Dataset items:

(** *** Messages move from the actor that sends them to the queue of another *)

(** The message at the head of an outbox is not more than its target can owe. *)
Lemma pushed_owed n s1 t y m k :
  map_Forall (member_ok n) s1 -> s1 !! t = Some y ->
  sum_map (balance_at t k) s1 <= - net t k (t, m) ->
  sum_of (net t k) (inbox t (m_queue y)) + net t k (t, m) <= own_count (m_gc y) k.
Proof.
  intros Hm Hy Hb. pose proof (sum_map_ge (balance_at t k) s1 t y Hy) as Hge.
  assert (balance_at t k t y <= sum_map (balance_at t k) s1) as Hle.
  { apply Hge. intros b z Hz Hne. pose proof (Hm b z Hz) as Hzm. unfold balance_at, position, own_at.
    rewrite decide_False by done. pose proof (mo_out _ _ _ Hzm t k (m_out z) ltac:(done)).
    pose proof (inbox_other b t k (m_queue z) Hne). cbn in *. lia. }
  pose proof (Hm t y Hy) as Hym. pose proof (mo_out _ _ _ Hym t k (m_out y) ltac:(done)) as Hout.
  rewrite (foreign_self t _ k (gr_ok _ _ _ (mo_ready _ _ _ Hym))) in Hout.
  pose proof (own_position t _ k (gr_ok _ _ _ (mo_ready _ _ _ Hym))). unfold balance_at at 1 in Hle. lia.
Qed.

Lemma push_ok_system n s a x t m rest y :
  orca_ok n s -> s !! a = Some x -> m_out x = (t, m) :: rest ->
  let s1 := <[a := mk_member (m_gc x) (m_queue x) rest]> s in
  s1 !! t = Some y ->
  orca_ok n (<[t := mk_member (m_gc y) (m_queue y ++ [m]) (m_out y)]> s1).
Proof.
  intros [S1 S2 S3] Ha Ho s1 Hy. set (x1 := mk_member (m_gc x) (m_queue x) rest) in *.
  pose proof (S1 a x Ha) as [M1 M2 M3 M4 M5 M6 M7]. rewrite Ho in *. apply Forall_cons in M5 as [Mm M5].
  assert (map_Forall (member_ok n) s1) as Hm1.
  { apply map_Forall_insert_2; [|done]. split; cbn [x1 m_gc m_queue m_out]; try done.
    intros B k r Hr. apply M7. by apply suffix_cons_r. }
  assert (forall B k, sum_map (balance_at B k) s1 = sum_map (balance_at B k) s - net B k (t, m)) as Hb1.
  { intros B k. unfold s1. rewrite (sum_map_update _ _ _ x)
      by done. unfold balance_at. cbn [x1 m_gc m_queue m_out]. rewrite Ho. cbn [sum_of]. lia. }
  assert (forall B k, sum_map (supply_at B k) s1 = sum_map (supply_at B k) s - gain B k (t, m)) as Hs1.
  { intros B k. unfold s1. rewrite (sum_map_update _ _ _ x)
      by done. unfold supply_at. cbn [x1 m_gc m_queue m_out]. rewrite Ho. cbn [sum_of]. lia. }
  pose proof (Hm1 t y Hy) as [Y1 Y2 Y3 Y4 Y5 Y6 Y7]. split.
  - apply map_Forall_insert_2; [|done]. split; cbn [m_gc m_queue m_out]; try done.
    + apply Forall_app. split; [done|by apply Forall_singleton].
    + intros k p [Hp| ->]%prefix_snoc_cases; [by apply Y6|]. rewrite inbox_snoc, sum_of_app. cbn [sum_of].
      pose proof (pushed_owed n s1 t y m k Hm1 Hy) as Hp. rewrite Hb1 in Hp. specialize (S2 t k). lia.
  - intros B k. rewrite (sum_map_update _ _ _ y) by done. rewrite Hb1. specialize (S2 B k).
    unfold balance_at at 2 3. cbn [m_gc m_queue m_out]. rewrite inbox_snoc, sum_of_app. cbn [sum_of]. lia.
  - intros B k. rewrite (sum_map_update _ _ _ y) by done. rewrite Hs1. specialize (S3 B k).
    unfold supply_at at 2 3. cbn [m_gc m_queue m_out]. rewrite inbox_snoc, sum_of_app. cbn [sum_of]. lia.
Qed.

---

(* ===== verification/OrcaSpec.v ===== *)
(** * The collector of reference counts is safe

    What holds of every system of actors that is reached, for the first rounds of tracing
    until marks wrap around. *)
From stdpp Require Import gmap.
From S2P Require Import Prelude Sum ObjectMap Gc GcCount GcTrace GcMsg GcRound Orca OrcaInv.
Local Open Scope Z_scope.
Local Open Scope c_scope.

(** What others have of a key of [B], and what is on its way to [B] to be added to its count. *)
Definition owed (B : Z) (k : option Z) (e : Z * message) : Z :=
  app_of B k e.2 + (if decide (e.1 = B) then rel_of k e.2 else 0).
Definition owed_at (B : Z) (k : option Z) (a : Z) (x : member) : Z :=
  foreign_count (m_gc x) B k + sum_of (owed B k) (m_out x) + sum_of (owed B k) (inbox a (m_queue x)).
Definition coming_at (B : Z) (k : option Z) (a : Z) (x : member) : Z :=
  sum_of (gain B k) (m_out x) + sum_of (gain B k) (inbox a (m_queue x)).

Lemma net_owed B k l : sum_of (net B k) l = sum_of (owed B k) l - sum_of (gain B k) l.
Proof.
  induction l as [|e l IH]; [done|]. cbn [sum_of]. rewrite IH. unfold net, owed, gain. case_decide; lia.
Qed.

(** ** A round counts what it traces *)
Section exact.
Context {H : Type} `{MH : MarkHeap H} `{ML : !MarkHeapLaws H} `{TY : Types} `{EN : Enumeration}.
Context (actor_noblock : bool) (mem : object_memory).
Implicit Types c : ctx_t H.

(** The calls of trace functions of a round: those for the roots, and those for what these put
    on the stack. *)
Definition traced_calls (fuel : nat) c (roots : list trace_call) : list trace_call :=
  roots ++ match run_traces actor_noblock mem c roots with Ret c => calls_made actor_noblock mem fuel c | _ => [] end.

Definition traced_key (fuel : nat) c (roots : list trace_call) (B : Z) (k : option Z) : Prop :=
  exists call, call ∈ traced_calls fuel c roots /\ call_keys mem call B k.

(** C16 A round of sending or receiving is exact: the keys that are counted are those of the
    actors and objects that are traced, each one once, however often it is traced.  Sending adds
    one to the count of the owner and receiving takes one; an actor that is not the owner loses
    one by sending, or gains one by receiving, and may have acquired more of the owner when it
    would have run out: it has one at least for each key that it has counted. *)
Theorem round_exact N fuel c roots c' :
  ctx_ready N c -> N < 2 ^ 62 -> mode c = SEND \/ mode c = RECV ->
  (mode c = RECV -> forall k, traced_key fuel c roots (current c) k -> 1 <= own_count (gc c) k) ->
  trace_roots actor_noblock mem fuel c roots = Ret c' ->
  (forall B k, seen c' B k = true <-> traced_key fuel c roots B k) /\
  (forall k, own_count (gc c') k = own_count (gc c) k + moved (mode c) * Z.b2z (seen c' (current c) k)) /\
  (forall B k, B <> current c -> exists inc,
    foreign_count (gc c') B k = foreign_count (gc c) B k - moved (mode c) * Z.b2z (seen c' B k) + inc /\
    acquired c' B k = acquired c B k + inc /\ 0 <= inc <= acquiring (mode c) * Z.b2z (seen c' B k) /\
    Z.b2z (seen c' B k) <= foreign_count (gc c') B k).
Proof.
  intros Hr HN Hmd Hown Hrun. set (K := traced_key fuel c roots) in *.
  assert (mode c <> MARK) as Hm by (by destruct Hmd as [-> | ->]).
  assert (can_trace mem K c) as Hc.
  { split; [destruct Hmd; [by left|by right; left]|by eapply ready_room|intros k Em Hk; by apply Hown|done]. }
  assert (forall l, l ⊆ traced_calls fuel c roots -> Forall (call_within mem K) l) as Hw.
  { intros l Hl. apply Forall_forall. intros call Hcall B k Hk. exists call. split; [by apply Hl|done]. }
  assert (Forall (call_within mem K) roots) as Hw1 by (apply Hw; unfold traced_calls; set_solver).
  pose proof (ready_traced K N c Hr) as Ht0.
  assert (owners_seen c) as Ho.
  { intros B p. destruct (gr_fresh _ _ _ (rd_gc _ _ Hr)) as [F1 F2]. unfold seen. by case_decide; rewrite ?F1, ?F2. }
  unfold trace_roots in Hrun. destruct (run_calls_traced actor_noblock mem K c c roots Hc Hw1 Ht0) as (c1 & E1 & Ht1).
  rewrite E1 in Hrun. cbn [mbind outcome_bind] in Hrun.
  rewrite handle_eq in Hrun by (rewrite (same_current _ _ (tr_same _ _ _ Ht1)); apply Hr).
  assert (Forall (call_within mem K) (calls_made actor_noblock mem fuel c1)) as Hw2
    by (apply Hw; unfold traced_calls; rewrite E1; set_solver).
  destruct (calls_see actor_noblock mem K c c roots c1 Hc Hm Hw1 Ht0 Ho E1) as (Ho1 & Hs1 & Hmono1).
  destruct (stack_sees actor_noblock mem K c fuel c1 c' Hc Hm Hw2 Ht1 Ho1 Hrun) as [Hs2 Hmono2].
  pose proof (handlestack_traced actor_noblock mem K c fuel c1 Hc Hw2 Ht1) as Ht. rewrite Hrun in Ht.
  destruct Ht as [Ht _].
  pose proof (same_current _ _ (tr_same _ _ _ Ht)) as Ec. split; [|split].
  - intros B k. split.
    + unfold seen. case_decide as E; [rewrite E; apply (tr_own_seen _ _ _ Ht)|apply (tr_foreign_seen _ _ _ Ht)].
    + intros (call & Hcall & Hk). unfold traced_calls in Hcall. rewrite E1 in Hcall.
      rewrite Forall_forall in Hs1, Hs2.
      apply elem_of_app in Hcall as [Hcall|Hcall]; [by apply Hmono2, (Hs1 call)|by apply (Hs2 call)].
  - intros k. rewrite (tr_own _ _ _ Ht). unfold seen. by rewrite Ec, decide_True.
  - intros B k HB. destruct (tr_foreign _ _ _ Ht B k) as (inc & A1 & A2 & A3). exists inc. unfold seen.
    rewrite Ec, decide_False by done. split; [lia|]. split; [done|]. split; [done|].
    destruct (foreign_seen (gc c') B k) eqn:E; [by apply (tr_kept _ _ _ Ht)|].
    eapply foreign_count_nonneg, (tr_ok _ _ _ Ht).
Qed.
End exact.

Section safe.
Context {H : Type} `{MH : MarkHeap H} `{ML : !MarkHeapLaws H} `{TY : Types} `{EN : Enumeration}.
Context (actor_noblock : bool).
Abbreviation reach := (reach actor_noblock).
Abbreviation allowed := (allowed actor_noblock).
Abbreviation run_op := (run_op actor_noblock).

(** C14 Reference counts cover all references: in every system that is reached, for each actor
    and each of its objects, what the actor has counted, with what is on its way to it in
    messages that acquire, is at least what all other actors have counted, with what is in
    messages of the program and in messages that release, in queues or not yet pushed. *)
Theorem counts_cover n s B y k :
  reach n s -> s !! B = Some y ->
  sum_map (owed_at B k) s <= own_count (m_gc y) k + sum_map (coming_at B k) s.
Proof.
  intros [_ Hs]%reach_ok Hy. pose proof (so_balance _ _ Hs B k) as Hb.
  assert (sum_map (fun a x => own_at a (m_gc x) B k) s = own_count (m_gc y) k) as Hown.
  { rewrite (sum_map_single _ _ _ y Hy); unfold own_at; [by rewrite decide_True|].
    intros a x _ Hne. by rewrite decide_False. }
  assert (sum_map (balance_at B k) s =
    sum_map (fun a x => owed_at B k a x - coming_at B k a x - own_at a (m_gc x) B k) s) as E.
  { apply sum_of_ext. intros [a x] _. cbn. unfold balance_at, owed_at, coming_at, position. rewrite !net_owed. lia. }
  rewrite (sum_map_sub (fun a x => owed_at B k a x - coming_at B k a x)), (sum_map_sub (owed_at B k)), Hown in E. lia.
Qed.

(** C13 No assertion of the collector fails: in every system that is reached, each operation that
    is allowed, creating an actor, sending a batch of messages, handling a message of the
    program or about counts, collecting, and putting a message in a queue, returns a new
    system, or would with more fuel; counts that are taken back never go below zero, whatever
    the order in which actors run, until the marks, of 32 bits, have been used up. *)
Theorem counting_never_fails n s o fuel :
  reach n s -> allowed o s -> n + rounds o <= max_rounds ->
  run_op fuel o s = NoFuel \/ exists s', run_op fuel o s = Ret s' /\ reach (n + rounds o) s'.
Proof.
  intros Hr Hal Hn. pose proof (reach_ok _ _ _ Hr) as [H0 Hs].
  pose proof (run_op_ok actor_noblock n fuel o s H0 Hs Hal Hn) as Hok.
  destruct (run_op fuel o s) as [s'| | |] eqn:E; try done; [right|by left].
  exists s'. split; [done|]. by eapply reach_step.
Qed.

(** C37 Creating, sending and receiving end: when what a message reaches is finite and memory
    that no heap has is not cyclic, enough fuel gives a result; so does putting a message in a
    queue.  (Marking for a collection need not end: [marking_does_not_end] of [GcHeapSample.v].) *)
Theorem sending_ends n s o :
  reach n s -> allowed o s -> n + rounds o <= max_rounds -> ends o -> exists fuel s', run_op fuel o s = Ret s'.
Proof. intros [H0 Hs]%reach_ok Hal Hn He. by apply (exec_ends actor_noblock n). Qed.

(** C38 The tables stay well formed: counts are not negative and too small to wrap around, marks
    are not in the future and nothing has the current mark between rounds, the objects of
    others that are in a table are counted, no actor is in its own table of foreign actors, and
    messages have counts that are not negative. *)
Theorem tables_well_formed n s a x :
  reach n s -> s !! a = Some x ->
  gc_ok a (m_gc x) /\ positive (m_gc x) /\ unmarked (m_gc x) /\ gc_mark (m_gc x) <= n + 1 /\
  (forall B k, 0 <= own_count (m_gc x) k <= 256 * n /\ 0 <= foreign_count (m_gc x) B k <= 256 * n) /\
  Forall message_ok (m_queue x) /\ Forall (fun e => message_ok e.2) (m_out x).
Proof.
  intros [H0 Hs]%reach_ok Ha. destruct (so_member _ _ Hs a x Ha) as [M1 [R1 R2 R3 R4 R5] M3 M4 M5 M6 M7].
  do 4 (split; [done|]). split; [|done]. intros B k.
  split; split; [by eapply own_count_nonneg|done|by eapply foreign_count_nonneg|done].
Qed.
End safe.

Brief = Please filter the data down to the lines containing the word "least".

Task output =
    would have run out: it has one at least for each key that it has counted. *)
    messages that acquire, is at least what all other actors have counted, with what is in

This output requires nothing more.